-- DATA FOR REVIEW follows --
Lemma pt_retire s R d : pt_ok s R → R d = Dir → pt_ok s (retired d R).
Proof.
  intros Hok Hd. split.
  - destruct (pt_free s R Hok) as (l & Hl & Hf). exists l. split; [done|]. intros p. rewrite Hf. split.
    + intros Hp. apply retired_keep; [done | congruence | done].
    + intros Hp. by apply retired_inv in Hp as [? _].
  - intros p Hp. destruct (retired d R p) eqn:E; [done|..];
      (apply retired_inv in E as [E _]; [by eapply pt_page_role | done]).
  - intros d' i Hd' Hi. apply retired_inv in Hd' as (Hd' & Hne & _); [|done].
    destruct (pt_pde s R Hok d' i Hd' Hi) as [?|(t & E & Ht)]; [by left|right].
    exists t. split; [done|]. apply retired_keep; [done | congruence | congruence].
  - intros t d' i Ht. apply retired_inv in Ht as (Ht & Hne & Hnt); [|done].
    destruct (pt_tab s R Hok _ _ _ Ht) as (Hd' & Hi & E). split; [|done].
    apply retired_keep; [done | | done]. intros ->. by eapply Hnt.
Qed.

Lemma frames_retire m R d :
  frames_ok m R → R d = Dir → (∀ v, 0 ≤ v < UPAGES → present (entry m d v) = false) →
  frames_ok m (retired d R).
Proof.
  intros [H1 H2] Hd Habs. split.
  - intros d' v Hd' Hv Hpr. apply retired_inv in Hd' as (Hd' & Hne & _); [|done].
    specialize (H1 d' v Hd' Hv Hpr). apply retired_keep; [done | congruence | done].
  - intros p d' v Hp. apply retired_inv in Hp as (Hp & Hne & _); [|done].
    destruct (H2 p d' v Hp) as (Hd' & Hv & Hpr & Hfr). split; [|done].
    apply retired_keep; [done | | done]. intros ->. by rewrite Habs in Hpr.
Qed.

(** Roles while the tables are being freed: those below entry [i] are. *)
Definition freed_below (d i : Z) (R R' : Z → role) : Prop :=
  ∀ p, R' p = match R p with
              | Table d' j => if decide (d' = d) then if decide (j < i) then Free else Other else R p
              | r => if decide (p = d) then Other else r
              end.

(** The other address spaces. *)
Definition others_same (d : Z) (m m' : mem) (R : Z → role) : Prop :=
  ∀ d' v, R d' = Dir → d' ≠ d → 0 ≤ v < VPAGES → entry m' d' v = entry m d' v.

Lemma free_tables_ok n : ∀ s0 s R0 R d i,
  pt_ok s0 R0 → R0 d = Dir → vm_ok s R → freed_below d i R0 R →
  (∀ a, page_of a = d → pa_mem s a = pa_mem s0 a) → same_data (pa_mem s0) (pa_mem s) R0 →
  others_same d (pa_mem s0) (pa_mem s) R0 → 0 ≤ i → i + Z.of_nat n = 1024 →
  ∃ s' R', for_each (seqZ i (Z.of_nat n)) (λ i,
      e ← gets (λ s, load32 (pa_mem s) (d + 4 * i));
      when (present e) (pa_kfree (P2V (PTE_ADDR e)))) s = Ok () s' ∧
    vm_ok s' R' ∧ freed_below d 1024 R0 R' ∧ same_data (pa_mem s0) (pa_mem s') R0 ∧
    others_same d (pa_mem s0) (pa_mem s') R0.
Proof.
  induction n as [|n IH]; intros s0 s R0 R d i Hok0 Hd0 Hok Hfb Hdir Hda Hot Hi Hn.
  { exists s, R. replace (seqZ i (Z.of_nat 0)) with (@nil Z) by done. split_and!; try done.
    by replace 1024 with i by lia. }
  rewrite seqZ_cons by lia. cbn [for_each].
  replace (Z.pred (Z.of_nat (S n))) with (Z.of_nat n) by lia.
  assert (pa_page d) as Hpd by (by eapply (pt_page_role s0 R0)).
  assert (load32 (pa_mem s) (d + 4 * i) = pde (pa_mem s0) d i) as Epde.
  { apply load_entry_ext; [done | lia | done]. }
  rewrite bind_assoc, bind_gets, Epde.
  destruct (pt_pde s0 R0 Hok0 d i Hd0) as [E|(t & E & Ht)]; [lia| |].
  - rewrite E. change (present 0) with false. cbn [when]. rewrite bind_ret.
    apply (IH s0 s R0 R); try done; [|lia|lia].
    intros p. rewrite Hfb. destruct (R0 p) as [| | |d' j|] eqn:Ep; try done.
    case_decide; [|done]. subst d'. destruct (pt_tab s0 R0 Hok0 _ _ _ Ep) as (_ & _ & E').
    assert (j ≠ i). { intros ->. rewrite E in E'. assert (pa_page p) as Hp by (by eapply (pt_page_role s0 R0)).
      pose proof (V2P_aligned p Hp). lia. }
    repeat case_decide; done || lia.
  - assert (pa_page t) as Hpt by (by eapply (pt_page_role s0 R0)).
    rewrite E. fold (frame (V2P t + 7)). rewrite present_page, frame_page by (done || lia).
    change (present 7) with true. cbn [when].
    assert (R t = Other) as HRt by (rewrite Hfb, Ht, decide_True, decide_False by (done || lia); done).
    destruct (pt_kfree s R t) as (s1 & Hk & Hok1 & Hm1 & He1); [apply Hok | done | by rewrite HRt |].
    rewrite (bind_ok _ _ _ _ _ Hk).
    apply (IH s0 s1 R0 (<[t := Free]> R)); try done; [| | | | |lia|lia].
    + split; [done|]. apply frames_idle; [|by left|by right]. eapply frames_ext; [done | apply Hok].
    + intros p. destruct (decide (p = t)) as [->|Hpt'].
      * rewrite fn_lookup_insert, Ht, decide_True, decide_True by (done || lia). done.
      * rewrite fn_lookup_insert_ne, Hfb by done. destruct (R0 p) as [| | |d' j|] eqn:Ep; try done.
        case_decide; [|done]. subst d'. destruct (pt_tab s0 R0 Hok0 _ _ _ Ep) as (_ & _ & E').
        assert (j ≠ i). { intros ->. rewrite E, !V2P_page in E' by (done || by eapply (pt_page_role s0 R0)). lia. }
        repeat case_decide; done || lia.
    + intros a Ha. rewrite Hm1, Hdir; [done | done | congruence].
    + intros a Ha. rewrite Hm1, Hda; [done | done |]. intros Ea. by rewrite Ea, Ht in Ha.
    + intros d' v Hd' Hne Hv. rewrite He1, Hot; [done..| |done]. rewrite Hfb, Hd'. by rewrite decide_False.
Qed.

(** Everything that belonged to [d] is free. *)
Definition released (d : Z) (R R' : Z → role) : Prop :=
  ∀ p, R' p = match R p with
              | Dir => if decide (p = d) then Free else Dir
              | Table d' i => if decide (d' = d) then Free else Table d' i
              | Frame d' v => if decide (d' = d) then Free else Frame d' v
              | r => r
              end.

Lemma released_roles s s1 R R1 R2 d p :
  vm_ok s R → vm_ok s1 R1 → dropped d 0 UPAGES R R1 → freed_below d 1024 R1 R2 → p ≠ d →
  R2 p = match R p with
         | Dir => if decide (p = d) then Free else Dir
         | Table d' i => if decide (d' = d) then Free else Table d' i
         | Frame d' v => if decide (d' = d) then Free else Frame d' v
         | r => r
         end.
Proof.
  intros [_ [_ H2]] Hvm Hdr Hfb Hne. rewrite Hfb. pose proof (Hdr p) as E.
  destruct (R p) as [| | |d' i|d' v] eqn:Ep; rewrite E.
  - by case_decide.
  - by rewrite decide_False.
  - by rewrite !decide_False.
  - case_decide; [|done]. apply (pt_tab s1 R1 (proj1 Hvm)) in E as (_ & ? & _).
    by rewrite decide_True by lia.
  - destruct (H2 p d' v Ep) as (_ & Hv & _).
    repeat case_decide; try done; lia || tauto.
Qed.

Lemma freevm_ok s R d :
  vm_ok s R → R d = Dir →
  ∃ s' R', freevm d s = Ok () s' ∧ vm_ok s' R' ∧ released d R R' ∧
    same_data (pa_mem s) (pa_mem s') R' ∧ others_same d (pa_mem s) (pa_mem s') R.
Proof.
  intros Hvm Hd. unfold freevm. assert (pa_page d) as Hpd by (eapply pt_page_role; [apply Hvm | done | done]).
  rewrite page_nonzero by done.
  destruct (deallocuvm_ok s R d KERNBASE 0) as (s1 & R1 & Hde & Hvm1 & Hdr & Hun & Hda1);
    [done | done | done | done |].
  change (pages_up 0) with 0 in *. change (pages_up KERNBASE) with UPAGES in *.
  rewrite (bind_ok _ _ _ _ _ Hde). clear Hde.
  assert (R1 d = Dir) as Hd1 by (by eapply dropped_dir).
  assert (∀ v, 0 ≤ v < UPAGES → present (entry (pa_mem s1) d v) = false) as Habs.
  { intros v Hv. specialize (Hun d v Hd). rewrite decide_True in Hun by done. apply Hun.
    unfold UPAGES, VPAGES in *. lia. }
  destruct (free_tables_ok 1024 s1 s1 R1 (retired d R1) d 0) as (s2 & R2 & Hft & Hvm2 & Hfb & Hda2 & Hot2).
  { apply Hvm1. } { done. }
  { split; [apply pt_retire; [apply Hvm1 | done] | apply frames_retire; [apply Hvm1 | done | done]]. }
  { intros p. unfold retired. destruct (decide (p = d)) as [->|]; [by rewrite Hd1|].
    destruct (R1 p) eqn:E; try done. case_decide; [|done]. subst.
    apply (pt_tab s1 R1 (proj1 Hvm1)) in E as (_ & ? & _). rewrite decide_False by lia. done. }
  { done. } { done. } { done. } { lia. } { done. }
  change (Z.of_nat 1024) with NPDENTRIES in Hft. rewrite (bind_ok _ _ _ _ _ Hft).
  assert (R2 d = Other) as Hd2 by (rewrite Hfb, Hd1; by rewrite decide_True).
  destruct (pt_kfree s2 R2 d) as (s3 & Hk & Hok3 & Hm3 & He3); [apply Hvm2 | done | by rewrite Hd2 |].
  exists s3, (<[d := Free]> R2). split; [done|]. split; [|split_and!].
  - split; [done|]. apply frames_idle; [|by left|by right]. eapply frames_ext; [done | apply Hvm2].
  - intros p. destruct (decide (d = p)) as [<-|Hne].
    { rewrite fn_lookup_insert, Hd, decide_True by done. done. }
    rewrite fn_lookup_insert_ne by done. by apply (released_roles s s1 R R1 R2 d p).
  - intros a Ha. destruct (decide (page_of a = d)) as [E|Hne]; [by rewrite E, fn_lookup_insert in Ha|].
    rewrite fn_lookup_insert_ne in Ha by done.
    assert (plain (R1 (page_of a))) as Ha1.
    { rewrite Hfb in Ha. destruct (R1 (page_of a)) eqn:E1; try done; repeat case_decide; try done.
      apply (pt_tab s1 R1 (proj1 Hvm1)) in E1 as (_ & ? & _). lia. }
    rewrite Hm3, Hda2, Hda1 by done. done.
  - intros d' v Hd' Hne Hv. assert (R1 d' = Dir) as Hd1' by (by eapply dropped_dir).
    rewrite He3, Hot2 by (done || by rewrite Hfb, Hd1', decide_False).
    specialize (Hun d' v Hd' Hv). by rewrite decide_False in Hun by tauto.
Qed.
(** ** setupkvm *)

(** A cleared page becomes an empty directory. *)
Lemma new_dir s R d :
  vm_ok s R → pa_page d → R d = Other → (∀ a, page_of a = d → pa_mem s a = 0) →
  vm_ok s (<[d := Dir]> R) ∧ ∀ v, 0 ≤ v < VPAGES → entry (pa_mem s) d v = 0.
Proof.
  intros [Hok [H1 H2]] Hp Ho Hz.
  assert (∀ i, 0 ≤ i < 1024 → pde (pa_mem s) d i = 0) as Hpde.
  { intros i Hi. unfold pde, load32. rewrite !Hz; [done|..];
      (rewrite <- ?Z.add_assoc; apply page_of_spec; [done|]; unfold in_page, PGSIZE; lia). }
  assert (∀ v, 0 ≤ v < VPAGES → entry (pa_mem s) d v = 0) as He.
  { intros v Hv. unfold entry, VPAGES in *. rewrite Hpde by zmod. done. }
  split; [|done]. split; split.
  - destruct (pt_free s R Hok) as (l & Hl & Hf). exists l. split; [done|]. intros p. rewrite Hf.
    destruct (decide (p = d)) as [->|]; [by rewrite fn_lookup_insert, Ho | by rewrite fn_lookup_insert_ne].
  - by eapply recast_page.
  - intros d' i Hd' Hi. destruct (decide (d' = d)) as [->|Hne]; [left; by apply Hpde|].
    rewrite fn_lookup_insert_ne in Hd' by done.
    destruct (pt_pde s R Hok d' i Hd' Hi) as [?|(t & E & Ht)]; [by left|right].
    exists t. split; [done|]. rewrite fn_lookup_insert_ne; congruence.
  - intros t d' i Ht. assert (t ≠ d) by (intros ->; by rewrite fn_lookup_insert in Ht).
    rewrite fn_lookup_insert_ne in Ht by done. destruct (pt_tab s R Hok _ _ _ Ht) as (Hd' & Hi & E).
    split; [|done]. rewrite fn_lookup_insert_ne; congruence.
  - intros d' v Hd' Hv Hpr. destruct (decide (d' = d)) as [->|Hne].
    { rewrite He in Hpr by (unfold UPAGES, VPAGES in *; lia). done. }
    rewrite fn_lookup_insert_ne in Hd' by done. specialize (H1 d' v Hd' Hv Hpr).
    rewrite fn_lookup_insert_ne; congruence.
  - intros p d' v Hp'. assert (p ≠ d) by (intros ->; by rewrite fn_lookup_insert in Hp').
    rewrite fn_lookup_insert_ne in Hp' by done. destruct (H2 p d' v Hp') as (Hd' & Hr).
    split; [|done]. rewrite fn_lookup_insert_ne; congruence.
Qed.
-- DATA FOR REVIEW concluded --
Would you output, from the records above, exactly the run of lines that starts at the line containing "[done | done | done | done |]." and ends at the line containing "destruct (R1 p)", and only that run?

■ **TASK OUTPUT**:
    [done | done | done | done |].
  change (pages_up 0) with 0 in *. change (pages_up KERNBASE) with UPAGES in *.
  rewrite (bind_ok _ _ _ _ _ Hde). clear Hde.
  assert (R1 d = Dir) as Hd1 by (by eapply dropped_dir).
  assert (∀ v, 0 ≤ v < UPAGES → present (entry (pa_mem s1) d v) = false) as Habs.
  { intros v Hv. specialize (Hun d v Hd). rewrite decide_True in Hun by done. apply Hun.
    unfold UPAGES, VPAGES in *. lia. }
  destruct (free_tables_ok 1024 s1 s1 R1 (retired d R1) d 0) as (s2 & R2 & Hft & Hvm2 & Hfb & Hda2 & Hot2).
  { apply Hvm1. } { done. }
  { split; [apply pt_retire; [apply Hvm1 | done] | apply frames_retire; [apply Hvm1 | done | done]]. }
  { intros p. unfold retired. destruct (decide (p = d)) as [->|]; [by rewrite Hd1|].
    destruct (R1 p) eqn:E; try done. case_decide; [|done]. subst.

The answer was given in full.